Transcribe only part of the material below: the lines from the one containing "length a = off" through the one containing "rewrite (app_assoc _ a), (read_array_app", inclusive, exactly as written.

_The input_
========================
(* ===== verification/Event.v ===== *)
(** * Events (src/rust-core/src/event.rs) and their block encoding

    The event record, its canonical bytes (the signed message), its identity
    material (what the ledger hashes), and the decoder of
    src/rust-core/src/bft/node.rs that reads one block transaction back into
    an event. *)

From Stdlib Require Import ZArith Lia Strings.Byte.
From stdpp Require Import base list.
From S2P Require Import Prelude Crypto.

(** [pub const PROTOCOL_VERSION: u8 = 1]. *)
Definition PROTOCOL_VERSION : byte := x01.

Record Event := mkEvent {
  ev_version : byte;
  ev_prev_hash : Hash;
  ev_author : PublicKey;
  ev_timestamp : Z;
  ev_payload_hash : Hash;
  ev_signature : Signature;
}.

#[global] Instance Event_eq_dec : EqDecision Event.
Proof. solve_decision. Defined.

(** [Event::new]: the version is the protocol's. *)
Definition Event_new (prev_hash : Hash) (author : PublicKey) (timestamp : Z)
    (payload_hash : Hash) (signature : Signature) : Event :=
  mkEvent PROTOCOL_VERSION prev_hash author timestamp payload_hash signature.

(** [Event::from_raw]. *)
Definition Event_from_raw (version : byte) (prev_hash : Hash) (author : PublicKey)
    (timestamp : Z) (payload_hash : Hash) (signature : Signature) : Event :=
  mkEvent version prev_hash author timestamp payload_hash signature.

Definition canonical_bytes (e : Event) : list byte :=
  [ev_version e] ++ ev_prev_hash e ++ ev_author e
  ++ to_le_bytes 8 (ev_timestamp e) ++ ev_payload_hash e.

Definition hash_material (e : Event) : list byte :=
  canonical_bytes e ++ ev_signature e.

(** The field types of the Rust struct: array lengths and the width of the
    timestamp. *)
Definition wf_event (e : Event) : Prop :=
  length (ev_prev_hash e) = 32%nat /\ length (ev_author e) = 32%nat /\
  is_u64 (ev_timestamp e) /\
  length (ev_payload_hash e) = 32%nat /\ length (ev_signature e) = 64%nat.

#[global] Instance wf_event_dec e : Decision (wf_event e).
Proof. unfold wf_event. apply _. Defined.

(** ** The transaction codec of bft/node.rs *)

(** [read_hash], [read_pubkey], [read_sig]: copy the next [n] bytes and move
    the offset. *)
Definition read_array (n : nat) (buf : list byte) (offset : nat) : list byte * nat :=
  (take n (drop offset buf), (offset + n)%nat).

Definition read_hash := read_array 32.
Definition read_pubkey := read_array 32.
Definition read_sig := read_array 64.

Definition read_u64 (buf : list byte) (offset : nat) : Z * nat :=
  let '(out, offset) := read_array 8 buf offset in (from_le_bytes out, offset).

Inductive DecodeError := InvalidTxLength.

Definition decode_event (tx : list byte) : result Event DecodeError :=
  if decide (length tx <> (1 + 32 + 32 + 8 + 32 + 64)%nat) then Err InvalidTxLength
  else
    let version := nth 0 tx x00 in
    let '(prev_hash, offset) := read_hash tx 1 in
    let '(author, offset) := read_pubkey tx offset in
    let '(timestamp, offset) := read_u64 tx offset in
    let '(payload_hash, offset) := read_hash tx offset in
    let '(signature, offset) := read_sig tx offset in
    Ok (Event_from_raw version prev_hash author timestamp payload_hash signature).

(** ** Properties *)

Lemma length_hash_material e : wf_event e -> length (hash_material e) = 169%nat.
Proof.
  intros (H1 & H2 & _ & H3 & H4). unfold hash_material, canonical_bytes.
  rewrite !length_app, length_to_le_bytes, H1, H2, H3, H4. done.
Qed.

Lemma length_canonical_bytes e : wf_event e -> length (canonical_bytes e) = 105%nat.
Proof.
  intros (H1 & H2 & _ & H3 & H4). unfold canonical_bytes.
  rewrite !length_app, length_to_le_bytes, H1, H2, H3. done.
Qed.

(** A byte string cut at the offsets [decode_event] uses. *)
Lemma read_array_app n (a b c : list byte) off :
  length a = off -> length b = n -> read_array n (a ++ b ++ c) off = (b, (off + n)%nat).
Proof.
  intros Ha Hb. unfold read_array. by rewrite drop_app_exact, take_app_exact.
Qed.

Lemma decode_event_layout v p a t h s :
  length p = 32%nat -> length a = 32%nat -> length t = 8%nat ->
  length h = 32%nat -> length s = 64%nat ->
  decode_event ([v] ++ p ++ a ++ t ++ h ++ s) = Ok (mkEvent v p a (from_le_bytes t) h s).
Proof.
  intros Hp Ha Ht Hh Hs. unfold decode_event.
  rewrite decide_False by (rewrite !length_app, Hp, Ha, Ht, Hh, Hs; simpl; lia).
  unfold read_hash, read_pubkey, read_u64, read_sig.
  rewrite (read_array_app 32 [v] p) by done.
  rewrite (app_assoc [v] p), (read_array_app 32) by (by rewrite ?length_app, ?Hp).
  rewrite (app_assoc _ a), (read_array_app 8) by (by rewrite ?length_app, ?Hp, ?Ha).
  rewrite (app_assoc _ t), (read_array_app 32) by (by rewrite ?length_app, ?Hp, ?Ha, ?Ht).
  unfold read_array.
  rewrite (app_assoc _ h), drop_app_exact by (by rewrite !length_app, Hp, Ha, Ht, Hh).
  rewrite take_ge by lia. done.
Qed.

(** Cutting a list of known length into consecutive pieces. *)
Lemma split_exact {A} (l : list A) n m :
  length l = (n + m)%nat -> exists a b, l = a ++ b /\ length a = n /\ length b = m.
Proof.
  intros H. exists (take n l), (drop n l). rewrite take_drop, length_take, length_drop.
  repeat split; lia.
Qed.

(** Decoding an event's identity material gives the event back. *)
Lemma decode_hash_material e : wf_event e -> decode_event (hash_material e) = Ok e.
Proof.
  intros (H1 & H2 & H3 & H4 & H5). unfold hash_material, canonical_bytes.
  rewrite <- !app_assoc, decode_event_layout by (done || apply length_to_le_bytes).
  rewrite from_to_le_bytes by (unfold is_u64, u64_max in H3; simpl; lia).
  by destruct e.
Qed.

Lemma decode_event_iff tx e :
  decode_event tx = Ok e <-> wf_event e /\ tx = hash_material e.
Proof.
  split; [|intros [? ->]; by apply decode_hash_material].
  intros H. assert (length tx = 169%nat) as Hlen.
  { unfold decode_event in H. by destruct (decide _) as [|?%dec_stable] in H. }
  destruct (split_exact tx 1 168 Hlen) as (v & r1 & -> & Hv & Hr1).
  destruct (split_exact r1 32 136 Hr1) as (p & r2 & -> & Hp & Hr2).
  destruct (split_exact r2 32 104 Hr2) as (a & r3 & -> & Ha & Hr3).
  destruct (split_exact r3 8 96 Hr3) as (t & r4 & -> & Ht & Hr4).
  destruct (split_exact r4 32 64 Hr4) as (h & s & -> & Hh & Hs).
  destruct v as [|v [|]]; try done.
  rewrite decode_event_layout in H by done. injection H as <-.
  pose proof (from_le_bytes_range t) as Hrng. rewrite Ht in Hrng. simpl in Hrng.
  split.
  - repeat split; simpl; try done; unfold u64_max; lia.
  - unfold hash_material, canonical_bytes; simpl ev_version; simpl ev_prev_hash;
      simpl ev_author; simpl ev_timestamp; simpl ev_payload_hash; simpl ev_signature.
    rewrite <- Ht at 1. rewrite to_from_le_bytes. by rewrite <- !app_assoc.
Qed.

(** C35: the decoder accepts exactly the byte strings that are the identity
    material of some well-formed event, and of one only: it is the inverse of
    the encoder on both sides, so no two transactions carry the same event. *)
Theorem decode_event_exact tx e :
  decode_event tx = Ok e <-> wf_event e /\ tx = hash_material e.
Proof. apply decode_event_iff. Qed.

(** The identity material determines the event: no field can be shifted into
    another. *)
Lemma hash_material_inj e1 e2 :
  wf_event e1 -> wf_event e2 -> hash_material e1 = hash_material e2 -> e1 = e2.
Proof.
  intros H1 H2 E. apply decode_hash_material in H1, H2. congruence.
Qed.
========================
_Solution_
  length a = off -> length b = n -> read_array n (a ++ b ++ c) off = (b, (off + n)%nat).
Proof.
  intros Ha Hb. unfold read_array. by rewrite drop_app_exact, take_app_exact.
Qed.

Lemma decode_event_layout v p a t h s :
  length p = 32%nat -> length a = 32%nat -> length t = 8%nat ->
  length h = 32%nat -> length s = 64%nat ->
  decode_event ([v] ++ p ++ a ++ t ++ h ++ s) = Ok (mkEvent v p a (from_le_bytes t) h s).
Proof.
  intros Hp Ha Ht Hh Hs. unfold decode_event.
  rewrite decide_False by (rewrite !length_app, Hp, Ha, Ht, Hh, Hs; simpl; lia).
  unfold read_hash, read_pubkey, read_u64, read_sig.
  rewrite (read_array_app 32 [v] p) by done.
  rewrite (app_assoc [v] p), (read_array_app 32) by (by rewrite ?length_app, ?Hp).
  rewrite (app_assoc _ a), (read_array_app 8) by (by rewrite ?length_app, ?Hp, ?Ha).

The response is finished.